Miara is a humanimal, a woman just like anyone else, except with feline features and some feline abilities … (blurb)
I cannot help remembering A.I.P.’s July 1977 movie of The Island of Dr. Moreau, with Burt Lancaster as Dr. Paul Moreau, the Mad Scientist who was uplifting animals into humanimals™, and downlifting humans into humanimals™. I don’t think that A.I.P. put out a single bit of publicity without emphasizing that humanimals™ was its own trademarked word. Fortunately, A.I.P. is gone now, and its trademark doubtlessly expired long ago.
Miara Cooper is a cat-girl.
I am mostly human, of course. I walk upright, have two breasts, and wear clothing. But it is impossible not to notice the domestic feline in my appearance. My eyes are green and my pupils are vertical instead of rounded, at least in the daylight. My pointed, hairy ears are on top of my head. My nose is small, upturned and moist. I have a small set of whiskers at the corners of my upper lip; just a little less than would make me look like one of those Chinamen in an old Looney Tunes cartoon. My skin is white, but it is barely visible under thick, dark hair. At least the hair is human-like: fine and light brown.Just longer and thicker than most human women have on the rest of their bodies.

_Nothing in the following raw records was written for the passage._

(* ===== verification/Protocol.v ===== *)
(** * The protocol of a reconciliation

    What one run of [Reconcile] may do to the cluster, request by request and
    in terms of what it has seen so far.  [permitted r h e] says that after the
    interactions [h] the interaction [e] is allowed; the main lemma,
    [Reconcile_protocol], shows that every run of [Reconcile] only performs
    permitted interactions, whatever the environment answers.  The properties at
    the end are its consequences for draining, rebooting, the status life cycle,
    cordoning and the queue.

    The assumptions on the environment are [WaitLaws] and [ApiEcho]: the object the
    client returns from a status patch carries the fields the patch changed as they
    were written, and those it left out as they were in the local object, which holds
    as long as this controller is the only writer of the status; the spec may
    meanwhile have been edited by a user. *)

From stdpp Require Import base gmap strings list.
From S2P Require Import Prelude NodeTypes Json Requests Effects Plugins Config Utils DrainManager.
From S2P Require Import RebootManager NodeController.

(** ** What has been seen *)

(** The last drain node object the client returned (get or patch). *)
Definition upd_node (o : option Node) (e : Ev) : option Node :=
  let '(mkEv q a) := e in
  match q return resp q -> option Node with
  | ClientGetNode _ | ClientPatchNode _ _ | ClientStatusPatchNode _ _ =>
      fun a => match a with inr n => Some n | inl _ => o end
  | _ => fun _ => o
  end a.

(** The last kube node object the client returned. *)
Definition upd_kube (o : option KubeNode) (e : Ev) : option KubeNode :=
  let '(mkEv q a) := e in
  match q return resp q -> option KubeNode with
  | ClientGetKubeNode _ | ClientPatchKubeNode _ _ =>
      fun a => match a with inr k => Some k | inl _ => o end
  | _ => fun _ => o
  end a.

And I have a tail. It isn’t very long; only about seventeen inches from the base of my spine, but it was enough to get in the way of sitting and learning how to pee on a toilet when I was a child. (p. 5)
Miara’s parents were hippies who took part in a scientific experiment in gene splicing before her birth. Now, twenty-four years later, society is still figuring what to do about Doctor Finchley’s and his colleagues’ essays into cat-people, dog-people, fox-people, bear-people and so on.

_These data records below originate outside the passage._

(* ===== verification/Safety.v ===== *)
(** * Safety of a reconciliation

    Consequences of the protocol for one run of [Reconcile], stated on the run's
    trace: at the point where a run does something that matters (evicts pods,
    reboots, writes a status, cordons, calls a hook, touches a finalizer), what
    it has seen before justifies it.  They hold for every environment whose
    client echoes writes ([ApiEcho]), whatever fails. *)

From stdpp Require Import base gmap strings list.
From S2P Require Import Prelude NodeTypes Json Requests Effects Plugins Config Utils DrainManager.
From S2P Require Import RebootManager NodeController Traces Protocol.

Local Open Scope string_scope.
Local Open Scope list_scope.

(** ** The abstract life cycle

    The state machine the status goes through, without the reasons: a node is
    idle (OK, Cordoned), waits (Queued), is selected (Next), is emptied
    (Draining, Drained), reboots, and comes back (Undraining, OK).  The flag is
    [status.drained]. *)
Inductive lifecycle : NodeCurrentState * bool -> NodeCurrentState * bool -> Prop :=
  | lc_refresh c d : lifecycle (c, d) (c, d)
  | lc_rescheduled c : lifecycle (c, true) (c, false)
  | lc_cordon c d : c <> NodeCurrentStateUndraining ->
      lifecycle (c, d) (NodeCurrentStateCordoned, d)
  | lc_activate c d : c <> NodeCurrentStateUndraining -> lifecycle (c, d) (NodeCurrentStateOk, d)
  | lc_queue c d : c = NodeCurrentStateOk \/ c = NodeCurrentStateCordoned ->
      lifecycle (c, d) (NodeCurrentStateQueued, d)
  | lc_next d : lifecycle (NodeCurrentStateQueued, d) (NodeCurrentStateNext, d)
  | lc_draining : lifecycle (NodeCurrentStateNext, false) (NodeCurrentStateDraining, false)
  | lc_drained c : WorkState c = true -> c <> NodeCurrentStateNext ->
      c <> NodeCurrentStateUndraining -> lifecycle (c, false) (NodeCurrentStateDrained, true)
  | lc_reboot : lifecycle (NodeCurrentStateDrained, true) (NodeCurrentStateRebooting, true)
  | lc_undrain c d : c = NodeCurrentStateDrained \/ c = NodeCurrentStateDraining \/
      c = NodeCurrentStateRebooting -> lifecycle (c, d) (NodeCurrentStateUndraining, d)
  | lc_undrained : lifecycle (NodeCurrentStateUndraining, false) (NodeCurrentStateOk, false).

(** The abstract state of an object. *)
Definition abs_status (n : Node) : NodeCurrentState * bool := (ncurrent n, ndrained n).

I even heard of one poor kid in Canada whose parents spliced him to be part moose. Must have been painful giving birth to that one. (p. 6)
Fuzzy Business, by Amelia Ritner, Seattle, WA, CreateSpace, May 2013, trade paperback $7.95 (271 pages), Kindle $1.99.
Fuzzy Business 2: Fuzz Harder, by Amelia Ritner, Seattle, WA, CreateSpace, December 2013, trade paperback $7.95 (178 pages), Kindle $1.99.